● **EXERCISE**: Every line from the one with "- destruct (powers_negative_pos_modulus" to the end of the entries, both included, is to be copied exactly; the other lines stay out.

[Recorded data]
^^^^^^^^
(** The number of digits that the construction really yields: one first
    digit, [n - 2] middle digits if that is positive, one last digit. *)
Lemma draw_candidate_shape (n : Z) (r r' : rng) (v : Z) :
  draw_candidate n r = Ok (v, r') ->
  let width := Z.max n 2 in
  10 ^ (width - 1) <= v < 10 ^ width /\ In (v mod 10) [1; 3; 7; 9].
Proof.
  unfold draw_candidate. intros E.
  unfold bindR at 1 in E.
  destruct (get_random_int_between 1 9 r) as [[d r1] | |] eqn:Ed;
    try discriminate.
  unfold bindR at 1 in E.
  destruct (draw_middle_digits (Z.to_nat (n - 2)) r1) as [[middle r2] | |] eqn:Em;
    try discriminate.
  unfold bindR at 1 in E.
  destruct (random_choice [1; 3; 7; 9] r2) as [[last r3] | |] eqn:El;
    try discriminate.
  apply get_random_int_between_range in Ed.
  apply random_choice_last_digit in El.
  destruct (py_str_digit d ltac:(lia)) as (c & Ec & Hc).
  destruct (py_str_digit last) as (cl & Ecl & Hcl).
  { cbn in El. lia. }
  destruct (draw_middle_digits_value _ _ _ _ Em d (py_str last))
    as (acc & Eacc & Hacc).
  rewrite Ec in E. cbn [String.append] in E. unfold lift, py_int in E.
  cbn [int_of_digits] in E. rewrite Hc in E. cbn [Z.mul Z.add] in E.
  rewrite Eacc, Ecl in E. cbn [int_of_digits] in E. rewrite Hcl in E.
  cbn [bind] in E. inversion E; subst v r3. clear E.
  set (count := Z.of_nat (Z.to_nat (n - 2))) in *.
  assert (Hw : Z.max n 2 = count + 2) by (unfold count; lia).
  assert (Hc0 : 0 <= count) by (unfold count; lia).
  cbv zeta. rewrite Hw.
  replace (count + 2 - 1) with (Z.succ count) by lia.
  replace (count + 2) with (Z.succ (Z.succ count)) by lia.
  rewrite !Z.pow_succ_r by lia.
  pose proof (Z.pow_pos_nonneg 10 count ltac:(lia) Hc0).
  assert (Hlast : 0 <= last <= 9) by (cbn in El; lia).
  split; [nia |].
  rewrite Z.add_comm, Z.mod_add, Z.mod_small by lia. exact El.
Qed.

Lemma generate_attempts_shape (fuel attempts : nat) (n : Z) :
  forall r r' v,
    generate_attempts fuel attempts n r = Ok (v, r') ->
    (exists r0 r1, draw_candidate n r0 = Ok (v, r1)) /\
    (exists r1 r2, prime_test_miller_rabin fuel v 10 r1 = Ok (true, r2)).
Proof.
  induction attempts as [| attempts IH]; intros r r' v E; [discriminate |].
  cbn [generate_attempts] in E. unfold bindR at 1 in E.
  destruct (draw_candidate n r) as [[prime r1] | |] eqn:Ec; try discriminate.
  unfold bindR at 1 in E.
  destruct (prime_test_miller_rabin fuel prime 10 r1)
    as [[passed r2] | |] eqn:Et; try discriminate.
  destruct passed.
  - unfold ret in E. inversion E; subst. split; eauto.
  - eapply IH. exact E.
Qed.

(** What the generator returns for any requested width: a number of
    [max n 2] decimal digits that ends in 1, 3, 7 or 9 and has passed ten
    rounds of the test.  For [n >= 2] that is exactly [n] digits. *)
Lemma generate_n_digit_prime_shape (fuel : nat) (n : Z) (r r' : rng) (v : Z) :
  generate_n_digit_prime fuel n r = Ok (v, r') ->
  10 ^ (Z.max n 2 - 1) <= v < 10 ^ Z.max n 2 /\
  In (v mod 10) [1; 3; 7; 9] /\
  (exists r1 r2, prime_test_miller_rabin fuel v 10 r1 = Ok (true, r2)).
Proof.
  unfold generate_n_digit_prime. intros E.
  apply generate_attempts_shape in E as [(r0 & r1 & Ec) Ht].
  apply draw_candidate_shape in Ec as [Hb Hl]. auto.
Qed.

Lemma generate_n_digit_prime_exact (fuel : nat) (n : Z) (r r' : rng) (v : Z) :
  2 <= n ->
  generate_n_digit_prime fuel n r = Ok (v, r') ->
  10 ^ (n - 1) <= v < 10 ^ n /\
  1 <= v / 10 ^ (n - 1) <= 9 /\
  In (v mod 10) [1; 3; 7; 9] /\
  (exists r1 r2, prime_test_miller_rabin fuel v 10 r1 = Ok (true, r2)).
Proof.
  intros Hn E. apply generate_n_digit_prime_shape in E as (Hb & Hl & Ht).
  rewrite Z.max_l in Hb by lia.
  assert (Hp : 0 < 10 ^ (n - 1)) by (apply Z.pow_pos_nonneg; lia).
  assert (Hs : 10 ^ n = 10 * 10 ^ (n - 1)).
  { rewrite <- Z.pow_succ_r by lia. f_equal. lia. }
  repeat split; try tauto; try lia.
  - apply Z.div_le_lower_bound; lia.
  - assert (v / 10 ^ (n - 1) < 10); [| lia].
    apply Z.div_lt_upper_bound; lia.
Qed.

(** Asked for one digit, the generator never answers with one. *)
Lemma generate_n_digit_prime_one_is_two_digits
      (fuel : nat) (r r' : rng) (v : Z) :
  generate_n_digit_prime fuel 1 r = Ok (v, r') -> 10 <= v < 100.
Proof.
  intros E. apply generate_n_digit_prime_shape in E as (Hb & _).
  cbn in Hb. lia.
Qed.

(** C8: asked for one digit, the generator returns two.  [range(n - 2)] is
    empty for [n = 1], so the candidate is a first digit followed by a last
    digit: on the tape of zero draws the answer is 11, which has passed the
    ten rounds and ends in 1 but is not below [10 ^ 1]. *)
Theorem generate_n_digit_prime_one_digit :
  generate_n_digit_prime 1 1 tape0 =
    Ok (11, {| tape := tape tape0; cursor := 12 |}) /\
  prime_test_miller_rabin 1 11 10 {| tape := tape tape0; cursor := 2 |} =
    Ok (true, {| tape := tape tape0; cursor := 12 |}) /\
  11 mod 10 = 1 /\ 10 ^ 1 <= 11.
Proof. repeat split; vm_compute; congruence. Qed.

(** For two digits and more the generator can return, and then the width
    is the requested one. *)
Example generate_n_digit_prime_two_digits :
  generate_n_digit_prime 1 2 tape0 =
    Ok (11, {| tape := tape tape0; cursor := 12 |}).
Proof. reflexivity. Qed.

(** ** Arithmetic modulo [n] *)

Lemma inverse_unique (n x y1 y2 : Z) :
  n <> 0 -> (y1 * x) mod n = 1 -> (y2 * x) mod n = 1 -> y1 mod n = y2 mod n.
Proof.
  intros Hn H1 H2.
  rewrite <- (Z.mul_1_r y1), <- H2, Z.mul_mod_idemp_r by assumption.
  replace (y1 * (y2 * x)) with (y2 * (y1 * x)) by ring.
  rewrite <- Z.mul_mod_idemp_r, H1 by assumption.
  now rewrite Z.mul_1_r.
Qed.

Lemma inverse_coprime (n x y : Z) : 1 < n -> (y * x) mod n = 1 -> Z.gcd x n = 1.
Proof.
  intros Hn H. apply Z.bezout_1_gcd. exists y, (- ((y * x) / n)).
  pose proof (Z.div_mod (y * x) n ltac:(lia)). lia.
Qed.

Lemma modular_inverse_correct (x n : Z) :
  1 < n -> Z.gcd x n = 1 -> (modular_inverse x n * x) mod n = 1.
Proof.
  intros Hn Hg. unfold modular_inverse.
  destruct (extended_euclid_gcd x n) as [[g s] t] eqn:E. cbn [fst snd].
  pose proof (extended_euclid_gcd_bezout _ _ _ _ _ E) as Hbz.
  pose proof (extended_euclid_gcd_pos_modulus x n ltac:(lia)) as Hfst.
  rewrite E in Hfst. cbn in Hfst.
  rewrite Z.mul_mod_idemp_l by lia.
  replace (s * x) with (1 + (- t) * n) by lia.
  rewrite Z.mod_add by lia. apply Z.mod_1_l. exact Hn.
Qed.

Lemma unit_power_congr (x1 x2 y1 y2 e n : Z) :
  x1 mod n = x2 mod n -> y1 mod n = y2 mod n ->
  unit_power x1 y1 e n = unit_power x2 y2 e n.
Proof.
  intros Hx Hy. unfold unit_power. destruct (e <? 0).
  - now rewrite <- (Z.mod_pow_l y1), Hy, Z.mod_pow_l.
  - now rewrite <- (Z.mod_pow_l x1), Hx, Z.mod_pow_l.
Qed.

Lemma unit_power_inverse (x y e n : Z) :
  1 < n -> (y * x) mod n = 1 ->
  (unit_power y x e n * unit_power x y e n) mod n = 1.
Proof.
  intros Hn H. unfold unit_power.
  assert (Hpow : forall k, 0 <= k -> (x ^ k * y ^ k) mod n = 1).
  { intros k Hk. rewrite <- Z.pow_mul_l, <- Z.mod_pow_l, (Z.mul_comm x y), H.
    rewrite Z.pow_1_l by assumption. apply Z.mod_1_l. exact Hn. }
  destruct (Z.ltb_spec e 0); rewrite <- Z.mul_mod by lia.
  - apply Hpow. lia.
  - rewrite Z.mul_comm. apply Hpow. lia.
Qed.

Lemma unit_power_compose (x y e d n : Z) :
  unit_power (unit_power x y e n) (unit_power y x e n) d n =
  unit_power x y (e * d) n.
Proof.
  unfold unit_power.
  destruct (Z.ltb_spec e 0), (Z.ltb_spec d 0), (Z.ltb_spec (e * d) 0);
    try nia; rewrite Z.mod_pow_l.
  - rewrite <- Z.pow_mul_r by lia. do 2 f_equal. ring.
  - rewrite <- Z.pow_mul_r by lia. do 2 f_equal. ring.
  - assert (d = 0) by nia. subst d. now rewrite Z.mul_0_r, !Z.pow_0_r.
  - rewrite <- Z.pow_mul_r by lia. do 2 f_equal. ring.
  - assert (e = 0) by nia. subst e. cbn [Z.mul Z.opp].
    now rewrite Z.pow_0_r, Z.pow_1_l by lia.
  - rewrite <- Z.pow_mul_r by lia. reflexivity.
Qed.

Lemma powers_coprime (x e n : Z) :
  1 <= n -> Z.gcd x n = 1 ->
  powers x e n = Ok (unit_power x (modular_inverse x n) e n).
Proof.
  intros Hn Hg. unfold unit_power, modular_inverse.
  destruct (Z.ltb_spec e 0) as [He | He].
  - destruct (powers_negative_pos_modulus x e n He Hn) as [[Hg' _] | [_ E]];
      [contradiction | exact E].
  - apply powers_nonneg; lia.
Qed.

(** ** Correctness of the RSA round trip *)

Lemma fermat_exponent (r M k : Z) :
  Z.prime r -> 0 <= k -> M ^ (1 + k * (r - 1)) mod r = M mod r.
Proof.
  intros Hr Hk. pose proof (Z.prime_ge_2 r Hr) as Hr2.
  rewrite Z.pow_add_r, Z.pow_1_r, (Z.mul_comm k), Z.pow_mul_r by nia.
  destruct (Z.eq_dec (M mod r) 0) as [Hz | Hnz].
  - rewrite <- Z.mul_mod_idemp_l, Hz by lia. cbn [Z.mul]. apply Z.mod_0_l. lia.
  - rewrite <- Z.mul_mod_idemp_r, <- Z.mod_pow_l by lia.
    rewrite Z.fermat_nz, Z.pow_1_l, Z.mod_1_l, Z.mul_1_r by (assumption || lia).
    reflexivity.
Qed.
^^^^^^^^
● **YOUR SOLUTION**:
  - destruct (powers_negative_pos_modulus x e n He Hn) as [[Hg' _] | [_ E]];
      [contradiction | exact E].
  - apply powers_nonneg; lia.
Qed.

(** ** Correctness of the RSA round trip *)

Lemma fermat_exponent (r M k : Z) :
  Z.prime r -> 0 <= k -> M ^ (1 + k * (r - 1)) mod r = M mod r.
Proof.
  intros Hr Hk. pose proof (Z.prime_ge_2 r Hr) as Hr2.
  rewrite Z.pow_add_r, Z.pow_1_r, (Z.mul_comm k), Z.pow_mul_r by nia.
  destruct (Z.eq_dec (M mod r) 0) as [Hz | Hnz].
  - rewrite <- Z.mul_mod_idemp_l, Hz by lia. cbn [Z.mul]. apply Z.mod_0_l. lia.
  - rewrite <- Z.mul_mod_idemp_r, <- Z.mod_pow_l by lia.
    rewrite Z.fermat_nz, Z.pow_1_l, Z.mod_1_l, Z.mul_1_r by (assumption || lia).
    reflexivity.
Qed.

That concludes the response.